A few hours after the fatal shooting in San José, California Governor Gavin Newsom said on Wednesday what many Americans thought: “What the hell is wrong with the United States?

When do we lay down our arms, leave politics, lame rhetoric, finger pointing and hand rings behind us?

All of this brings nothing but more anger and frustration - over and over again. "
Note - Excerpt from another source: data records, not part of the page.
(* ===== verification/CacheHelpers.v ===== *)
(** * CacheHelpers: the durable record of a temporary cache container

    The types and validation of [bosn-registry/src/cache_helper.rs]: what a helper container is
    for, which engine and which source volume it is bound to, and [helper_decode], which accepts
    only valid records of the registry's own helpers. *)

From Stdlib Require Import Ascii.
From S2P Require Export ActRecords.

Local Open Scope string_scope.
Local Open Scope list_scope.
Local Open Scope Z_scope.
Local Open Scope bosn_scope.

Definition HELPER_PREFIX : string := "ci.cache-helper.v1:".
Definition HELPER_RECORD_BYTES : Z := 24576.
Definition MAX_HELPER_PAGE : Z := 64.
Definition LATE_CREATE_WINDOW_SECS : f64 := f64_of_Z 630.

Inductive CacheHelperRole :=
| MaintenanceV1
| ToolSourceFinalizationV1 (context : ActToolSourceContext) (context_id command_sha256 : string)
    (source_mountpoint : option string)
| ToolRecoveryV1 (run_id : string) (intent : ActToolRecoveryIntent)
    (command_sha256 source_mountpoint : option string)
| ToolRecoveryReleaseV1 (run_id : string) (intent : ActToolRecoveryIntent)
    (command_sha256 : string)
| ToolRecoveryDisposalV1 (run_id : string) (intent : ActToolRecoveryIntent)
    (command_sha256 : string).
Inductive RecoveryHelperPhase := Publish | Release | Dispose.
#[global] Instance RecoveryHelperPhase_eq_dec : EqDecision RecoveryHelperPhase.
Proof. solve_decision. Defined.
Record RecoveryHelperBinding := {
  rb_run_id : string;
  rb_intent : ActToolRecoveryIntent;
  rb_command_sha256 : option string;
  rb_phase : RecoveryHelperPhase;
  rb_source_mountpoint : option string;
}.
Definition recovery_binding (role : CacheHelperRole) : option RecoveryHelperBinding :=
  match role with
  | MaintenanceV1 | ToolSourceFinalizationV1 _ _ _ _ => None
  | ToolRecoveryV1 run intent command source =>
      Some {| rb_run_id := run; rb_intent := intent; rb_command_sha256 := command;
              rb_phase := Publish; rb_source_mountpoint := source |}
  | ToolRecoveryReleaseV1 run intent command =>
      Some {| rb_run_id := run; rb_intent := intent; rb_command_sha256 := Some command;
              rb_phase := Release; rb_source_mountpoint := None |}
  | ToolRecoveryDisposalV1 run intent command =>
      Some {| rb_run_id := run; rb_intent := intent; rb_command_sha256 := Some command;
              rb_phase := Dispose; rb_source_mountpoint := None |}
  end.

Record CacheHelperIntent := {
  hi_registry_id : string;
  hi_nonce : string;
  hi_volume : string;
  hi_image : string;
  hi_created_at : f64;
  hi_role : option CacheHelperRole;
}.
Inductive CacheHelperState := HPending | HCreated | HRemoved.
#[global] Instance CacheHelperState_eq_dec : EqDecision CacheHelperState.
Proof. solve_decision. Defined.
Record CacheHelperRecord := mkHelperRecord {
  hr_schema_version : Z;
  hr_intent : CacheHelperIntent;
  hr_state : CacheHelperState;
  hr_container_id : option string;
  hr_updated_at : f64;
}.

(** [helper.intent.role.as_ref().and_then(CacheHelperRole::recovery_binding)]. *)
Definition helper_binding (i : CacheHelperIntent) : option RecoveryHelperBinding :=
  hi_role i ≫= recovery_binding.

Definition helper_name (i : CacheHelperIntent) : string :=
  let role := match hi_role i with
              | None => "measure"
              | Some MaintenanceV1 => "maintain"
              | Some (ToolSourceFinalizationV1 _ _ _ _) => "finalize-source"
              | Some (ToolRecoveryV1 _ _ _ _) => "recover"
              | Some (ToolRecoveryReleaseV1 _ _ _) => "release"
              | Some (ToolRecoveryDisposalV1 _ _ _) => "dispose"
              end in
  "bosn-cache-" +:+ role +:+ "-" +:+ hi_nonce i.

Definition helper_kind (nonce : string) : result RegError string :=
  let? _ := refuse (negb (is_uuid nonce) || negb (nonce ==? to_ascii_lowercase nonce))
              (BadRow "cache helper nonce") in
  Ok (HELPER_PREFIX +:+ nonce).
Definition hex_id (value : string) : bool := hex value 64.

(** [char::is_control] or a character [--mount] would read, over the UTF-8 bytes: the controls
    are U+0000 to U+001F and U+007F to U+009F. *)
Fixpoint mount_unsafe (s : string) : bool :=
  match s with
  | "" => false
  | String a rest =>
      (code a <? 32) || (code a =? 127) || Ascii.eqb a "," || (code a =? 34) || (code a =? 92)
      || ((code a =? 194)
          && match rest with String b _ => in_range 128 159 b | "" => false end)
      || mount_unsafe rest
  end.
Definition valid_recovery_source_mountpoint (path : string) : bool :=
  (str_len path <=? 4096) && starts_with "/" path && negb (path ==? "/")
  && negb (mount_unsafe path)
  && forallb (λ part, negb (part ==? "") && negb (part ==? ".") && negb (part ==? ".."))
       (drop 1 (str_split "/" path)).

Class HelperCodecs := {
  helper_json : CacheHelperRecord → option string;
  helper_parse : string → option CacheHelperRecord;
}.

Section helpers.
Context `{!Codecs, !HelperCodecs}.

Definition docker_image (digest : string) : string := "docker.io/library/docker@" +:+ digest.
Definition helper_intent_validate (i : CacheHelperIntent) : result RegError unit :=
  let digest := strip_prefix "docker.io/library/docker@sha256:" (hi_image i) in
  let? _ := refuse
    (negb (is_uuid (hi_registry_id i)) || is_err (helper_kind (hi_nonce i))
     || negb (is_finite (hi_created_at i)) || f64_lt (hi_created_at i) f64_zero
     || is_none_or digest (λ digest, negb (hex_id digest)))
    (BadRow "cache helper intent") in
  let? _ := match hi_role i with
            | Some (ToolSourceFinalizationV1 context context_id command mountpoint) =>
                let? _ := source_context_validate context in
                refuse
                  (negb (hex_id context_id) || negb (hex_id command)
                   || is_some_and mountpoint (λ p, negb (valid_recovery_source_mountpoint p))
                   || negb (hi_volume i ==? ti_cache_volume (sx_recovery context))
                   || f64_lt (hi_created_at i) (ai_created_at (sx_intent context))
                   || negb (hi_image i
                            ==? docker_image (ai_engine_image_digest (sx_intent context))))
                  (BadRow "source finalization helper identity")
            | _ => Ok tt
            end in
  let? _ := match helper_binding i with
            | Some binding =>
                let intent := rb_intent binding in
                let? _ := refuse
                  (is_some_and (rb_source_mountpoint binding)
                     (λ p, negb (valid_recovery_source_mountpoint p))
                   || is_some_and (rb_command_sha256 binding) (λ h, negb (hex_id h))
                   || negb (is_uuid (rb_run_id binding))
                   || negb (ti_schema_version intent =? 1)
                   || negb (hex_id (ti_owner intent)) || negb (hex_id (ti_generation intent))
                   || negb (hex_id (ti_engine_id intent))
                   || negb (ti_cache_volume intent ==? hi_volume i)
                   || (ti_source_volume intent ==? hi_volume i)
                   || (ti_created_at_seconds intent <? 0)
                   || (ti_expires_at_seconds intent <=? ti_created_at_seconds intent)
                   || (86400 <? ti_expires_at_seconds intent - ti_created_at_seconds intent)
                   || (Z.shiftl 1 53 <? ti_expires_at_seconds intent))
                  (BadRow "recovery helper frozen source") in
                cache_volume_validate
                  {| cv_name := ti_source_volume intent; cv_target := "/source" |}
            | None => Ok tt
            end in
  cache_volume_validate {| cv_name := hi_volume i; cv_target := "/cache" |}.

Definition helper_decode (detail nonce owner : string) : result RegError CacheHelperRecord :=
  let? record := ok_or (helper_parse detail) (BadRow "cache helper snapshot JSON") in
  let? _ := helper_intent_validate (hr_intent record) in
  let? _ := refuse
    (negb (hr_schema_version record =? 1) || negb (hi_nonce (hr_intent record) ==? nonce)
     || negb (is_finite (hr_updated_at record))
     || f64_lt (hr_updated_at record) (hi_created_at (hr_intent record))
     || match hr_state record with
        | HPending => has (hr_container_id record)
        | HCreated => negb (has (hr_container_id record))
        | HRemoved => false
        end
     || is_some_and (hr_container_id record) (λ id, negb (hex_id id)))
    (BadRow "cache helper snapshot") in
  let? _ := refuse (negb (hi_registry_id (hr_intent record) ==? owner)) ResourceIdentityConflict in
  Ok record.
End helpers.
Samuel Cassidy, a 57-year-old mechanic, carried out one of the most devastating attacks in northern California in decades on Wednesday morning. As the door camera of a neighbor in South San José showed, the employee of the Santa Clara Valley Transportation Authority (VAT) got into his car at around 6:00 am with a black travel bag. Half an hour later, Cassidy fired at his colleagues in the transport company's train depot. Eight people died and one more died hours later in hospital from injuries. As the sheriff of Santa Clara confirmed, the gunman turned the gun on himself after the massacre. Cassidy seemed to have planned that May 26 would be the anniversary of his death. Before he left the quiet residential area in San José that morning,He set fire to his house 75 kilometers southeast of San Francisco.
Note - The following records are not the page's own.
(* ===== verification/ActLifecycle.v ===== *)
(** * ActLifecycle: the transitions of engines and helpers

    The transaction methods of [bosn-registry/src/act.rs] and its modules, and of
    [cache_helper.rs] and [cache_helper/recovery.rs]: each reads the current record, checks the
    transition and stores the next one through [append]. A method that fails drops the
    transaction, so an error carries no tables. *)

From Stdlib Require Import Ascii.
From S2P Require Export CiState.

Local Open Scope string_scope.
Local Open Scope list_scope.
Local Open Scope Z_scope.
Local Open Scope bosn_scope.
Local Open Scope act_scope.

Record ActToolSourceStopProof := {
  sp_engine_name : string;
  sp_engine_id : string;
  sp_source_volume : string;
}.
Record ActToolRecoveryPublicationProof := {
  pp_intent : ActToolRecoveryIntent;
  pp_generation : string;
}.
Record ActEngineRecoveryPage := {
  rpg_items : list ActEngineRecord;
  rpg_next_run_id : option string;
}.
Record CacheHelperPage := { hpg_items : list CacheHelperRecord; hpg_next_nonce : option string }.

Section lifecycle.
Context `{!Codecs, !HelperCodecs, !CursorCodecs}.
Context (foreign_keys : bool).

(** ** Reading and storing records *)

Definition act_record (c : CiDb) (run : string) : result RegError (option ActEngineRecord) :=
  let? _ := act_kind run in
  match ci_current c !! (ENGINE, run) with
  | None => Ok None
  | Some row =>
      let? record := decode (sn_detail row) run in
      let? _ := refuse (negb (db_meta (ci_db c) !! "registry_id" ==? Some (ar_registry_id record)))
                  ResourceIdentityConflict in
      Ok (Some record)
  end.
Definition existing (c : CiDb) (run : string) : result RegError ActEngineRecord :=
  let? record := act_record c run in ok_or record (BadRow "act intent missing").
Definition store_act_record (w : World) (c : CiDb) (r : ActEngineRecord) : result RegError CiDb :=
  let? _ := record_validate r in
  let? detail := ok_or (engine_json r) (BadRow "act state JSON") in
  let? kind := act_kind (ai_run_id (ar_intent r)) in
  append w c (ar_updated_at r) kind detail Event.

Definition helper_record (c : CiDb) (nonce : string) :
    result RegError (option CacheHelperRecord) :=
  let? _ := helper_kind nonce in
  let? owner := registry_owner c in
  match ci_current c !! (HELPER, nonce) with
  | None => Ok None
  | Some row => let? record := helper_decode (sn_detail row) nonce owner in Ok (Some record)
  end.
Definition existing_helper (c : CiDb) (nonce : string) : result RegError CacheHelperRecord :=
  let? record := helper_record c nonce in ok_or record (BadRow "cache helper intent missing").
Definition write_helper (w : World) (c : CiDb) (r : CacheHelperRecord) (mode : WriteMode) :
    result RegError CiDb :=
  let? detail := ok_or (helper_json r) (BadRow "cache helper JSON") in
  let? owner := registry_owner c in
  let? _ := helper_decode detail (hi_nonce (hr_intent r)) owner in
  let? _ := refuse (HELPER_RECORD_BYTES <? str_len detail) (BadRow "cache helper snapshot size") in
  let? kind := helper_kind (hi_nonce (hr_intent r)) in
  append w c (hr_updated_at r) kind detail mode.

(** [pending_helper]: one pending helper row with a column equal to the key. *)
Definition pending_helper (c : CiDb) (column : Snapshot → option string) (key : string) :
    result RegError (option CacheHelperRecord) :=
  match head (filterb (λ s, (sn_family s =? HELPER) && sn_pending s && (column s ==? Some key))
                (map_to_list (ci_current c)).*2) with
  | None => Ok None
  | Some row =>
      let? owner := registry_owner c in
      let? record := helper_decode (sn_detail row) (sn_id row) owner in
      Ok (Some record)
  end.
Definition recovery_helper_for_source (c : CiDb) (source : string) :
    result RegError (option CacheHelperRecord) :=
  let? _ := cache_volume_validate {| cv_name := source; cv_target := "/source" |} in
  pending_helper c sn_source source.
Definition pending_reference_release (c : CiDb) (owner : string) :
    result RegError (option CacheHelperRecord) :=
  pending_helper c sn_release_owner owner.

(** ** Engines: intent, creation and registration *)

Definition begin_act_engine (w : World) (c : CiDb) (intent : ActEngineIntent) :
    result RegError CiDb :=
  let? _ := intent_validate intent in
  let? _ := refuse (negb (has (ai_creation_profile intent)))
              (BadRow "act new creation requires frozen profile") in
  let? old := act_record c (ai_run_id intent) in
  let? _ := refuse (has old) ResourceIdentityConflict in
  let? registry_id := registry_owner c in
  store_act_record w c
    {| ar_schema_version := 3; ar_registry_id := registry_id; ar_intent := intent;
       ar_state := Pending; ar_engine_id := None; ar_execution := None;
       ar_execution_claim := None; ar_outcome := None; ar_updated_at := ai_created_at intent;
       ar_removal := None; ar_binding := None; ar_tool_recovery := None;
       ar_reserved_at := None; ar_source_stopped_at := None; ar_completion := None;
       ar_source_disposal_at := None; ar_create_requested := Some false |}.

Definition request_act_create (w : World) (c : CiDb) (run : string) (at_ : f64) :
    result RegError CiDb :=
  let? record := existing c run in
  let? _ := refuse (negb (ar_state record ==? Pending) || has (ar_engine_id record)
                    || negb (is_finite at_)) (BadRow "act create request out of order") in
  store_act_record w c
    (record <| ar_create_requested := Some true |>
            <| ar_updated_at := f64_max (ar_updated_at record) at_ |>).

Definition mark_legacy_act_create_uncertain (w : World) (c : CiDb) (run : string) (at_ : f64) :
    result RegError CiDb :=
  let? record := existing c run in
  let? _ := refuse (negb (ar_state record ==? CleanupRequired) || has (ar_engine_id record)
                    || has (ar_create_requested record) || negb (is_finite at_)
                    || f64_lt at_ (ar_updated_at record)) (BadRow "legacy act create uncertainty") in
  store_act_record w c
    (record <| ar_create_requested := Some true |> <| ar_updated_at := at_ |>).

Definition verify_act_engine (c : CiDb) (run : string) (observed : ActEngineObservation) :
    result RegError ActEngineRecord :=
  let? record := existing c run in
  let conflict := Err ResourceIdentityConflict in
  if negb (ob_name observed ==? engine_name (ar_intent record))
     || negb (hex (ob_engine_id observed) 64)
     || negb (ob_image_digest observed ==? ai_engine_image_digest (ar_intent record))
     || is_some_and (ar_engine_id record) (λ id, negb (id ==? ob_engine_id observed))
  then conflict
  else
    let? labels := required_labels (ar_intent record) (ar_registry_id record) in
    if existsb (λ kv, negb (ob_labels observed !! kv.1 ==? Some kv.2)) (map_to_list labels)
    then conflict else Ok record.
According to the Gun Violence Archive organization, which collects data on gun crimes in America, the attack on the train depot is one of more than 200 mass shootings in 2021. For the month of May alone, 60 shootings with more than four fatalities have been recorded so far. In a speech addressing the crime in San José on Wednesday, President Joe Biden recalled the attack on a supermarket in Atlanta, Georgia, where a gunman killed eight people, six of them Asian, in a rampage in several massage parlors in late March in Boulder, Colorado a few days later, at Rock Hill (South Carolina), where six members of a family, including two children, were shot in early April, and the attack on a mail distribution station in Indianapolis, Indiana a week later. "It's enough",said Biden and had the flag raised to half-mast one more time.

At the same time, the Senate heard the hearing of David Chipman, the president's preferred candidate for the office of head of the Federal Police Bureau of Alcohol, Tobacco, Firearms and Explosives (ATF). Biden chose Chipman because he is an advocate of gun crime prevention, including banning civilians from assault rifles. Although Congress approved the position of ATF head in 2006, it had remained vacant time and again in recent years - allegedly also under pressure from the National Rifle Association (NRA).